WORK REQUEST —
Copy exactly the lines that run from the one containing "destruct (is_global_zero trainer);" through the end of the entries, both ends included.

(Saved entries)
(** The run of the batches returns whenever the counter is set and the
    subclass's [write] does not fail. *)
Lemma predict_batches_returns trainer (batches : list (list Tensor)) :
  0 < world_size trainer ->
  (forall w t i fs0, exists fs1, write w t i fs0 = Ok fs1) ->
  forall s c,
    _pred_counter (self s) = Some c ->
    exists idss, fst (predict_batches trainer batches s) = Ok idss.
Proof.
  intros Hn Hw. induction batches as [|b bs IH]; intros s c Hc.
  - now exists [].
  - cbn [predict_batches].
    assert (Hret : exists o s1,
               on_predict_batch_end trainer (mkOutputs None b) s = (Ok o, s1)).
    { unfold on_predict_batch_end. cbn [id pred].
      unfold bind, get, lift, modify, ret. rewrite Hc.
      rewrite range_stride by exact Hn.
      cbn [id pred default from_option Datatypes.id].
      set (s1 := set_pred_counter _ s).
      set (ips := zip _ b).
      pose proof (for_each_returns (fun ip => do_write (fst ip) (snd ip)) ips)
        as Hloop.
      destruct (for_each ips _ s1) as [[[]|e] s2] eqn:E.
      - eauto.
      - exfalso. specialize (Hloop ltac:(
          intros [i t] s3; unfold do_write, bind, get, lift, modify;
          cbn [fst snd]; destruct (Hw (self s3) t i (fs s3)) as [fs1 ->];
          reflexivity) s1).
        rewrite E in Hloop. discriminate. }
    destruct Hret as (o & s1 & E1).
    destruct (on_predict_batch_end_ids _ _ _ _ _ _ Hn Hc E1) as [_ Hc1].
    destruct (IH s1 _ Hc1) as [rest Hrest].
    rewrite (bind_Ok _ _ _ _ _ E1).
    unfold bind. destruct (predict_batches trainer bs s1) as [[r|e] s2];
      cbn in Hrest; [|discriminate].
    eexists. reflexivity.
Qed.

Lemma init_fields (d : string) (w : WriterArg Callable) self0 :
  __init__ d w = Ok self0 ->
  directory self0 = Path_of_str d /\ _pred_counter self0 = None.
Proof.
  unfold __init__. destruct w as [name|f].
  - destruct (writers !! name); [|discriminate].
    intros [= <-]. now split.
  - intros [= <-]. now split.
Qed.

(** *** What [mkdir] creates *)

Lemma os_mkdir_Ok (p : Path) (fs0 fs1 : FS) :
  os_mkdir p fs0 = Ok fs1 -> fs1 = <[p := Dir]> fs0.
Proof.
  unfold os_mkdir.
  repeat match goal with |- context [if ?c then _ else _] => destruct c end;
    congruence.
Qed.

Lemma mkdir_leaf_frame (eo : bool) (p : Path) (fs0 fs1 : FS) (q : Path) :
  mkdir_leaf eo p fs0 = Ok fs1 -> q <> p -> fs1 !! q = fs0 !! q.
Proof.
  unfold mkdir_leaf. intros E Hq.
  destruct (os_mkdir p fs0) as [fs'|e] eqn:Eos.
  - injection E as <-. apply os_mkdir_Ok in Eos as ->.
    now rewrite lookup_insert_ne.
  - destruct e; try discriminate;
      destruct (eo && is_dir p fs0); congruence.
Qed.

(** [mkdir(parents=True)] touches the path and its ancestors only. *)
Lemma mkdir_parents_rev_frame (rp : list string) : forall (eo : bool) (fs0 fs1 : FS) (q : Path),
  mkdir_parents_rev eo rp fs0 = Ok fs1 ->
  fs1 !! q <> fs0 !! q -> q `prefix_of` rev rp.
Proof.
  induction rp as [|a rq IH]; intros eo fs0 fs1 q E Hq.
  - cbn [mkdir_parents_rev] in E.
    destruct (os_mkdir (rev []) fs0) as [fs'|e] eqn:Eos.
    + injection E as <-. apply os_mkdir_Ok in Eos as ->.
      destruct (decide (q = rev [])) as [->|Hne]; [reflexivity|].
      now rewrite lookup_insert_ne in Hq.
    + destruct e; try discriminate;
        destruct (eo && is_dir (rev []) fs0); congruence.
  - cbn [mkdir_parents_rev] in E.
    destruct (os_mkdir (rev (a :: rq)) fs0) as [fs'|e] eqn:Eos.
    + injection E as <-. apply os_mkdir_Ok in Eos as ->.
      destruct (decide (q = rev (a :: rq))) as [->|Hne]; [reflexivity|].
      now rewrite lookup_insert_ne in Hq.
    + assert (Hsame : forall e', e = e' -> e' <> FileNotFoundError ->
                (if eo && is_dir (rev (a :: rq)) fs0 then Ok fs0 else Raise e')
                = Ok fs1 -> q `prefix_of` rev (a :: rq)).
      { intros e' _ _ E'. destruct (eo && is_dir _ fs0); congruence. }
      destruct e; try (now apply (Hsame _ eq_refl)).
      destruct (mkdir_parents_rev true rq fs0) as [fs2|e2] eqn:Epar;
        [|discriminate].
      destruct (decide (q = rev (a :: rq))) as [->|Hne]; [reflexivity|].
      rewrite (mkdir_leaf_frame _ _ _ _ q E Hne) in Hq.
      apply (IH _ _ _ q Epar) in Hq.
      cbn [rev]. now apply prefix_app_r.
Qed.

Lemma mkdir_leaf_is_dir (eo : bool) (p : Path) (fs0 fs1 : FS) :
  mkdir_leaf eo p fs0 = Ok fs1 -> is_dir p fs1 = true.
Proof.
  unfold mkdir_leaf. intros E.
  destruct (os_mkdir p fs0) as [fs'|e] eqn:Eos.
  - injection E as <-. apply os_mkdir_Ok in Eos as ->.
    unfold is_dir. rewrite lookup_insert_eq. apply orb_true_r.
  - destruct e; try discriminate;
      destruct (is_dir p fs0) eqn:Ed; destruct eo; cbn in E; congruence.
Qed.

Lemma mkdir_parents_rev_is_dir (rp : list string) (fs0 fs1 : FS) :
  mkdir_parents_rev true rp fs0 = Ok fs1 -> is_dir (rev rp) fs1 = true.
Proof.
  destruct rp as [|a rq]; cbn [mkdir_parents_rev]; intros E.
  - reflexivity.
  - destruct (os_mkdir (rev (a :: rq)) fs0) as [fs'|e] eqn:Eos.
    + injection E as <-. apply os_mkdir_Ok in Eos as ->.
      unfold is_dir. rewrite lookup_insert_eq. apply orb_true_r.
    + destruct e;
        try (destruct (is_dir (rev (a :: rq)) fs0) eqn:Ed; cbn in E; congruence).
      destruct (mkdir_parents_rev true rq fs0) as [fs2|e2]; [|discriminate].
      now apply mkdir_leaf_is_dir in E.
Qed.

(** A [mkdir(parents=True, exist_ok=True)] that returns leaves a directory. *)
Lemma mkdir_is_dir (p : Path) (fs0 fs1 : FS) :
  mkdir true true p fs0 = Ok fs1 -> is_dir p fs1 = true.
Proof.
  unfold mkdir. intros E. apply mkdir_parents_rev_is_dir in E.
  now rewrite rev_involutive in E.
Qed.

(** [mkdir(parents=True, exist_ok=True)] touches the path and its
    ancestors only. *)
Lemma mkdir_frame (p q : Path) (fs0 fs1 : FS) :
  mkdir true true p fs0 = Ok fs1 -> fs1 !! q <> fs0 !! q -> q `prefix_of` p.
Proof.
  unfold mkdir. intros E Hq.
  rewrite <- (rev_involutive p). eapply mkdir_parents_rev_frame; eauto.
Qed.

(** [setup] for prediction, step by step. *)
Lemma setup_predict_unfold trainer s :
  setup trainer "predict" s
  = let d := broadcast trainer (directory (self s)) in
    let c := if 1 <? world_size trainer then get_rank trainer else 0 in
    let s1 := set_directory d (set_pred_counter (Some c) s) in
    let s2 := if exists_ d (fs s)
              then emit (EvWarning "already exists, existing predictions will be overwritten." d) s1
              else s1 in
    match (if is_global_zero trainer then mkdir true true d (fs s)
           else Ok (fs s)) with
    | Raise e => (Raise e, s2)
    | Ok fs1 =>
        if exists_ d (barrier trainer fs1)
        then (Ok tt, set_fs (barrier trainer fs1) s2)
        else (Raise (RuntimeError "Rank does not share storage with rank 0. Ensure nodes have common storage access."),
              set_fs (barrier trainer fs1) s2)
    end.
Proof.
  unfold setup. cbn [String.eqb Ascii.eqb Bool.eqb negb].
  unfold bind, modify, get, when, lift, ret, raise.
  cbn -[mkdir].
  destruct (is_global_zero trainer);
    destruct (exists_ _ (fs s)); cbn -[mkdir];
    try (destruct (mkdir _ _ _ _)); cbn -[mkdir];
    try (destruct (exists_ _ (barrier trainer _))); reflexivity.
Qed.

RESULT FOR THIS EXERCISE —
  destruct (is_global_zero trainer);
    destruct (exists_ _ (fs s)); cbn -[mkdir];
    try (destruct (mkdir _ _ _ _)); cbn -[mkdir];
    try (destruct (exists_ _ (barrier trainer _))); reflexivity.
Qed.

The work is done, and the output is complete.